Info Massa — Kementerian Luar Negeri Iran secara blak-blakan menuduh Amerika Serikat (AS) berada di balik serangan pesawat nirawak (drone) yang menghantam Bandara Internasional Kuwait pada Rabu (3/6) lalu.
Teheran menyebut insiden berdarah tersebut merupakan operasi pengelabuan (false-flag operation) yang sengaja dirancang Washington demi keuntungan bisnis senjatanya di Timur Tengah.
Tuduhan serius ini dilemparkan oleh Juru Bicara Kemlu Iran, Esmaeil Baqaei.

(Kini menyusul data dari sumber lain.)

(** C11. A token that [CreateToken] returned stays what it is: in every later
    state there is exactly its row, and presenting the token is accepted
    exactly when it has not been revoked and its expiry (kept to the
    microsecond, at most 90 days after its creation) lies ahead; an accepted
    token speaks for the projects and capabilities it was created with,
    normalised, and for nothing else.  A refused one is always refused with
    [ErrInvalidToken]. *)
Theorem token_lifecycle s rnd env o w c w1 w2 jt env2 :
  auth_inv (wd_db w) -> CreateToken s rnd env o w = (Ok c, w1) -> auth_steps w1 w2 ->
  exists t e,
    In t (t_rows (db_api_tokens (wd_db w2))) /\ tk_ID t = tr_ID (cr_Record c)
    /\ (tk_Status t = "active" \/ tk_Status t = "revoked")
    /\ ct_ExpiresAt o = Some e
    /\ env_unixnano env < gt_ns e <= env_unixnano env + token_max_ttl_bound
    /\ match Authenticate jt env2 (cr_Token c) (wd_db w2) with
       | Ok p => tk_Status t = "active" /\ env_unixnano env2 < gt_ns e / 1000 * 1000
           /\ pr_TokenID p = tr_ID (cr_Record c)
           /\ pr_Projects p = normalize (ct_Projects o)
           /\ pr_Capabilities p = normalize (ct_Capabilities o)
       | Err err => err = ErrInvalidToken
           /\ (tk_Status t = "revoked" \/ gt_ns e / 1000 * 1000 <= env_unixnano env2)
       end.
Proof.
  intros Hi Hc Hs. pose proof (CreateToken_row _ _ _ _ _ _ _ Hc)
    as (key & secret & e & t & Hg & Ht & He & Hx & Hp & Hcap & Hin & Eid & Ek & Eh & Es & Est & Ee).
  pose proof (CreateToken_rel s rnd env o w) as H1. rewrite Hc in H1. cbn [snd] in H1.
  pose proof (auth_steps_rel _ _ Hs) as H2.
  assert (Hi2 : auth_inv (wd_db w2)) by (apply H2, H1, Hi).
  destruct (evolves_In _ _ _ _ (proj1 H2) Hin) as (t2 & Hin2 & [= F1 F2 F3 F4 F5 F6 _ _ _ _ _] & Hst).
  exists t2, e. split; [done|]. split; [congruence|].
  split; [destruct Hst as [->|[_ ->]]; auto|]. split; [done|].
  pose proof (check_expiry_ok _ _ _ _ Hx). split; [lia|].
  rewrite (Authenticate_row jt env2 (cr_Token c) (wd_db w2) key t2);
    [|apply Hi2|rewrite Ht; by eapply token_key_generated|done|congruence].
  assert (Hd : decode_scope (tk_Scope t2)
    = Some (MkScope (normalize (ct_Projects o)) (normalize (ct_Capabilities o)))).
  { rewrite F5, Es. apply decode_scope_fields. }
  destruct (token_principal jt env2 (wd_db w2) (cr_Token c) t2) as [p|] eqn:Ep.
  - apply token_principal_exact in Ep as (scope & (A1 & A2 & A3 & A4 & _) & ->).
    rewrite Hd in A4. injection A4 as <-. cbn. rewrite !normalize_fixed.
    split_and!; try done; [|congruence]. apply A3. by rewrite F6, Ee.
  - split; [done|]. apply token_principal_none in Ep.
    destruct Hst as [Hst|[_ Hst]]; [|by left]. right. apply Z.nlt_ge. intros Hlt. apply Ep.
    exists (MkScope (normalize (ct_Projects o)) (normalize (ct_Capabilities o))).
    split_and!; cbn; rewrite ?normalize_fixed; try done; try congruence.
    intros x Hx2. rewrite F6, Ee in Hx2. by injection Hx2 as <-.
Qed.

Lemma token_lifecycle_witness :
  exists c t e, fst demo_token_run = Ok c
    /\ In t (t_rows (db_api_tokens (wd_db demo_granted))) /\ tk_ID t = tr_ID (cr_Record c)
    /\ is_ok (Authenticate (fun _ => "") (auth_env 3000) (cr_Token c) (wd_db demo_granted)) = true
    /\ env_unixnano (auth_env 3000) < gt_ns e.
Proof.
  assert (H : exists c, fst demo_token_run = Ok c
    /\ is_ok (Authenticate (fun _ => "") (auth_env 3000) (cr_Token c) (wd_db demo_granted)) = true).
  { eexists. split; [vm_compute; reflexivity|vm_compute; reflexivity]. }
  destruct H as (c & Hc & Hok).
  assert (Hrun : CreateToken NewService demo_rand (auth_env 10) demo_create_token demo_user_world
                 = (Ok c, demo_token_world)).
  { unfold demo_token_world. unfold demo_token_run in *. by apply run_result. }
  destruct (token_lifecycle NewService demo_rand (auth_env 10) demo_create_token demo_user_world c
    demo_token_world demo_granted (fun _ => "") (auth_env 3000) demo_user_inv Hrun
    demo_granted_steps) as (t & e & Hin & Hid & _ & _ & _ & Ha).
  exists c, t, e. split; [exact Hc|]. split; [exact Hin|]. split; [exact Hid|].
  split; [exact Hok|]. revert Hok Ha. destruct (Authenticate _ _ _ _); intros Hok Ha.
  - destruct Ha as (_ & Hlt & _). eapply Z.lt_le_trans; [exact Hlt|].
    rewrite Z.mul_comm. apply Z.mul_div_le. reflexivity.
  - discriminate Hok.
Defined.

(** ** Sessions *)

(** The row a successful creation leaves *)
Lemma CreateSession_row rnd env o w c w1 :
  CreateSession rnd env o w = (Ok c, w1) ->
  exists key secret csrf s u,
    generateOpaqueParts rnd = Ok (key, secret) /\ randomURLToken rnd 2 32 = Ok csrf
    /\ c = MkCreatedSession ("afs_" +:+ key +:+ "_" +:+ secret) csrf
             (with_session (PrincipalForUser env (so_User o) (wd_db w1)) (ws_ID s)
                (sha256_hex csrf))
             (env_unixnano env + so_AbsoluteTTL o)
    /\ In s (t_rows (db_web_sessions (wd_db w1)))
    /\ ws_SessionKey s = key /\ ws_SessionHash s = sha256_hex (cs_RawSession c)
    /\ ws_CSRFHash s = sha256_hex csrf /\ ws_Status s = "active"
    /\ ws_UserID s = ur_ID (so_User o)
    /\ ws_AbsoluteExpiresAt s = stored_time (env_unixnano env + so_AbsoluteTTL o)
    /\ ws_IdleExpiresAt s = stored_time (env_unixnano env + so_IdleTTL o)
    /\ In u (t_rows (db_users (wd_db w1))) /\ us_ID u = ur_ID (so_User o).
Proof.
  unfold CreateSession. destruct (negb _); [done|].
  destruct (generateOpaqueParts rnd) as [[key secret]|] eqn:Eg; [|done].
  destruct (randomURLToken rnd 2 32) as [csrf|] eqn:Ec; [|done].
  unfold transact. destruct (createSessionBody _ _ _ _ _ _) as [[r|e] wb] eqn:Eb; [|done].
  intros [= -> ->]. unfold createSessionBody in Eb. cbv zeta in Eb.
  apply bind_ok in Eb as (row & w2 & Er & Eb). apply bind_ok in Eb as (db & w3 & [= <- <-] & Eb).
  apply ret_ok in Eb as [[= <-] <-]. unfold insertSession in Er. cbv zeta in Er.
  destruct (_ || _); [done|].
  apply bind_ok in Er as (taken & w3 & Et & Er). apply select_rows_ok in Et as [_ ->].
  apply bind_ok in Er as (users & w3 & Eu & Er). apply select_rows_ok in Eu as [-> ->].
  apply bind_ok in Er as (actors & w3 & Ea & Er). apply select_rows_ok in Ea as [_ ->].
  destruct taken; [|done].
  destruct (table_select (fun u => us_ID u =? ur_ID (so_User o)) (tget (wd_db w))) as [|u us] eqn:Hu;
    [done|]. cbn [orb] in Er. apply select_cons_In in Hu as [Hu Eid].
  revert Er. destruct (match actors with [] => _ | _ => _ end); [done|]. intros Er.
  apply insert_row_ok in Er as [Erow ->].
  exists key, secret, csrf, row, u. split; [done|]. split; [done|]. split; [done|].
  split; [rewrite Erow; apply in_or_app; right; by left|].
  rewrite Erow. bool_prop. split_and!; done.
Qed.

Lemma unique_find {R} (p : R -> bool) (t : table R) r :
  In r (t_rows t) -> p r = true -> exists r' l, table_select p t = r' :: l.
Proof.
  intros Hin Hp. destruct (table_select p t) as [|r' l] eqn:E; [|eauto].
  assert (Hr : In r (table_select p t)) by by apply table_select_In. by rewrite E in Hr.
Qed.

Menurutnya, AS sengaja menciptakan kepanikan massal agar negara-negara Teluk, khususnya Kuwait, merasa terancam dan terpaksa membeli sistem pertahanan udara buatan perusahaan Amerika.

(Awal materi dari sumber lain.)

(* ===== verification/StdMap.v ===== *)
(** * [std::map]

    An ordered map is the list of its entries in the order of its comparator;
    two keys are the same entry when neither precedes the other. *)

From S2P Require Import Prelude ByteOrder SocketAddress.

(** The comparator of a key type, and what the lookups rely on: "neither
    precedes the other" is an equivalence. *)
Class MapKey (K : Type) := key_ltb : K -> K -> bool.
Definition key_same `{MapKey K} (a b : K) : bool := negb (key_ltb a b) && negb (key_ltb b a).
Class MapKeyLaws (K : Type) `{MapKey K} := {
  key_same_refl : forall a : K, key_same a a = true;
  key_same_trans : forall a b c : K, key_same a b = true -> key_same b c = true -> key_same a c = true;
}.

Section Map.
Context {K V : Type} `{MapKey K}.

Definition smap : Type := list (K * V).

Fixpoint map_find (k : K) (m : smap) : option V :=
  match m with
  | [] => None
  | (k', v) :: m => if key_same k k' then Some v else map_find k m
  end.

(** [m[k] = v]: an entry that is there keeps its key. *)
Fixpoint map_set (k : K) (v : V) (m : smap) : smap :=
  match m with
  | [] => [(k, v)]
  | (k', v') :: m' =>
      if key_ltb k k' then (k, v) :: m
      else if key_ltb k' k then (k', v') :: map_set k v m'
      else (k', v) :: m'
  end.

Definition map_erase (k : K) (m : smap) : smap := List.filter (fun e => negb (key_same k (fst e))) m.

Context `{!MapKeyLaws K}.

Lemma key_same_sym (a b : K) : key_same a b = key_same b a.
Proof. unfold key_same. apply andb_comm. Qed.

Lemma key_same_l (a b c : K) : key_same a b = true -> key_same a c = key_same b c.
Proof.
  intros E. destruct (key_same b c) eqn:Ebc; [by apply (key_same_trans a b c)|].
  destruct (key_same a c) eqn:Eac; [|done]. rewrite key_same_sym in E.
  by rewrite (key_same_trans b a c) in Ebc.
Qed.

Lemma map_find_same k k' m : key_same k k' = true -> map_find k m = map_find k' m.
Proof. intros E. induction m as [|[k0 v0] m IH]; [done|]. simpl. by rewrite (key_same_l k k' k0 E), IH. Qed.

Lemma map_find_set k k' v m :
  map_find k (map_set k' v m) = if key_same k k' then Some v else map_find k m.
Proof.
  induction m as [|[k0 v0] m IH]; simpl; [done|].
  destruct (key_ltb k' k0) eqn:E1; [done|]. destruct (key_ltb k0 k') eqn:E2; simpl.
  - rewrite IH. destruct (key_same k k') eqn:Ek; [|done].
    rewrite (key_same_l _ _ k0 Ek). unfold key_same. by rewrite E1, E2.
  - assert (E : key_same k' k0 = true) by (unfold key_same; by rewrite E1, E2).
    rewrite (key_same_sym k k'), (key_same_l _ _ k E), (key_same_sym k0 k). by destruct (key_same k k0).
Qed.

Lemma map_find_erase k k' m :
  map_find k (map_erase k' m) = if key_same k k' then None else map_find k m.
Proof.
  induction m as [|[k0 v0] m IH]; simpl; [by destruct (key_same k k')|].
  destruct (key_same k' k0) eqn:E; simpl.
  - rewrite IH. destruct (key_same k k') eqn:Ek; [done|].
    rewrite (key_same_sym k k0), <- (key_same_l _ _ k E), key_same_sym, Ek. done.
  - rewrite IH. destruct (key_same k k0) eqn:E0; [|done].
    destruct (key_same k k') eqn:Ek; [|done].
    rewrite key_same_sym in Ek. by rewrite (key_same_trans k' k k0) in E.
Qed.

Lemma map_find_In k v m : map_find k m = Some v -> exists k', In (k', v) m /\ key_same k k' = true.
Proof.
  induction m as [|[k0 v0] m IH]; simpl; [done|]. destruct (key_same k k0) eqn:E.
  - intros [= ->]. exists k0. auto.
  - intros Hf. destruct (IH Hf) as (k' & ? & ?). exists k'. auto.
Qed.

(** The values: a new key adds its own, an erased key takes its own. *)
Lemma map_set_values k v m : map_find k m = None -> Permutation (map snd (map_set k v m)) (v :: map snd m).
Proof.
  induction m as [|[k0 v0] m IH]; simpl; [done|]. destruct (key_same k k0) eqn:Es; [done|]. intros Hf.
  destruct (key_ltb k k0) eqn:E1; [done|]. destruct (key_ltb k0 k) eqn:E2; simpl.
  - rewrite (IH Hf). apply Permutation_swap.
  - unfold key_same in Es. by rewrite E1, E2 in Es.
Qed.
Lemma map_erase_values k m v : NoDup (map snd m) -> map_find k m = Some v ->
  NoDup (map snd (map_erase k m)) /\ forall u, u ∈ map snd (map_erase k m) -> u ∈ map snd m /\ u <> v.
Proof.
  intros Hn Hf. split.
  - clear Hf. induction m as [|[k0 v0] m IH]; simpl in *; [done|]. apply NoDup_cons in Hn as [Hv Hn].
    destruct (key_same k k0); simpl; [by apply IH|]. apply NoDup_cons. split; [|by apply IH].
    intros Hin. apply Hv. clear -Hin. apply list_elem_of_fmap in Hin as ([k1 v1] & -> & Hin).
    apply list_elem_of_In, List.filter_In in Hin as [Hin _]. apply list_elem_of_fmap. exists (k1, v1). by rewrite list_elem_of_In.
  - intros u Hin. apply list_elem_of_fmap in Hin as ([k1 v1] & -> & Hin).
    apply list_elem_of_In, List.filter_In in Hin as [Hin Hs]. simpl in *.
    split; [apply list_elem_of_fmap; exists (k1, v1); by rewrite list_elem_of_In|]. intros ->.
    induction m as [|[k0 v0] m IH]; simpl in *; [done|]. apply NoDup_cons in Hn as [Hv Hn].
    assert (Hm : forall k', In (k', v) m -> v ∈ map snd m).
    { intros k' Hi. apply list_elem_of_fmap. exists (k', v). by rewrite list_elem_of_In. }
    destruct (key_same k k0) eqn:Es.
    + injection Hf as ->. destruct Hin as [E|Hin]; [injection E as ->; by rewrite Es in Hs|]. by apply Hv, (Hm k1).
    + destruct Hin as [E|Hin]; [injection E as -> ->|by apply IH]. apply map_find_In in Hf as (k' & Hi & _). by apply Hv, (Hm k').
Qed.
End Map.
#[global] Arguments smap : clear implicits.

(** ** Keys: strings, addresses and pairs of addresses *)

#[export] Instance string_key : MapKey bytes := SockAddr.string_ltb.
#[export] Instance address_key : MapKey SocketAddress := SockAddr.ltb.

(** [talk_base::SocketAddressPair]. *)
Record SocketAddressPair := mkPair { src_ : SocketAddress; dest_ : SocketAddress }.
#[export] Instance SocketAddressPair_eq_dec : EqDecision SocketAddressPair.
Proof. solve_decision. Defined.

Module AddrPair.
Definition eqb (p q : SocketAddressPair) : bool :=
  SockAddr.eqb (src_ p) (src_ q) && SockAddr.eqb (dest_ p) (dest_ q).
Definition ltb (p q : SocketAddressPair) : bool :=
  if SockAddr.ltb (src_ p) (src_ q) then true
  else if SockAddr.ltb (src_ q) (src_ p) then false
  else if SockAddr.ltb (dest_ p) (dest_ q) then true
  else if SockAddr.ltb (dest_ q) (dest_ p) then false
  else false.
Definition Hash (p : SocketAddressPair) : Z := Z.lxor (SockAddr.Hash (src_ p)) (SockAddr.Hash (dest_ p)).
End AddrPair.
#[export] Instance pair_key : MapKey SocketAddressPair := AddrPair.ltb.

Lemma string_same (a b : bytes) : key_same a b = true <-> a = b.
Proof.
  unfold key_same, key_ltb, string_key. rewrite andb_true_iff, !negb_true_iff. split.
  - intros [? ?]. by apply SockAddr.string_ltb_total.
  - intros ->. by rewrite SockAddr.string_ltb_irrefl.
Qed.
#[export] Instance string_key_laws : MapKeyLaws bytes.
Proof.
  split; [intros; by apply string_same|]. intros a b c. rewrite !string_same. congruence.
Qed.

Lemma address_same (a b : SocketAddress) : key_same a b = SockAddr.eqb a b.
Proof.
  apply eq_true_iff_eq. unfold key_same, key_ltb, address_key.
  rewrite andb_true_iff, !negb_true_iff, SockAddr.eqb_key. apply SockAddr.ltb_incomparable.
Qed.
#[export] Instance address_key_laws : MapKeyLaws SocketAddress.
Proof.
  split; [intros; rewrite address_same; by apply SockAddr.eqb_key|].
  intros a b c. rewrite !address_same, !SockAddr.eqb_key. congruence.
Qed.

Lemma pair_same (p q : SocketAddressPair) : key_same p q = AddrPair.eqb p q.
Proof.
  unfold AddrPair.eqb. rewrite <- !address_same. unfold key_same, key_ltb, pair_key, address_key, AddrPair.ltb.
  destruct (SockAddr.ltb (src_ p) (src_ q)) eqn:E1, (SockAddr.ltb (src_ q) (src_ p)) eqn:E2; try done.
  by destruct (SockAddr.ltb (dest_ p) (dest_ q)), (SockAddr.ltb (dest_ q) (dest_ p)).
Qed.
#[export] Instance pair_key_laws : MapKeyLaws SocketAddressPair.
Proof.
  split; [intros; rewrite pair_same; unfold AddrPair.eqb; rewrite <- !address_same; by rewrite !key_same_refl|].
  intros a b c. rewrite !pair_same. unfold AddrPair.eqb. rewrite <- !address_same, !andb_true_iff.
  intros [? ?] [? ?]. split; eapply key_same_trans; eauto.
Qed.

Melalui pernyataan di media sosial X pada Selasa (9/6), Baqaei membeberkan kepingan teka-teki di balik insiden yang melukai lebih dari 60 orang di terminal penumpang tersebut. Ia mengidentifikasi adanya konspirasi dagang berbasis militer yang sangat rapi.
AS dituduh mengerahkan drone tiruan jenis Lucas untuk merusak Bandara Kuwait. Serangan tersebut dirancang agar publik mengira Iran adalah pelakunya, sehingga menciptakan ketakutan regional. Di tengah kepanikan tersebut, AS masuk menawarkan sistem pertahanan udara anti-drone buatan Powerus dengan dalih membantu Kuwait melindungi diri.
“Mereka melakukan operasi pengelabuan untuk menyerang Bandara Kuwait, menciptakan alasan sempurna untuk memasarkan sistem pertahanan udara anti-drone buatan Powerus dengan dalih melindungi diri dari serangan Iran. Sangat menguntungkan!” tulis Baqaei.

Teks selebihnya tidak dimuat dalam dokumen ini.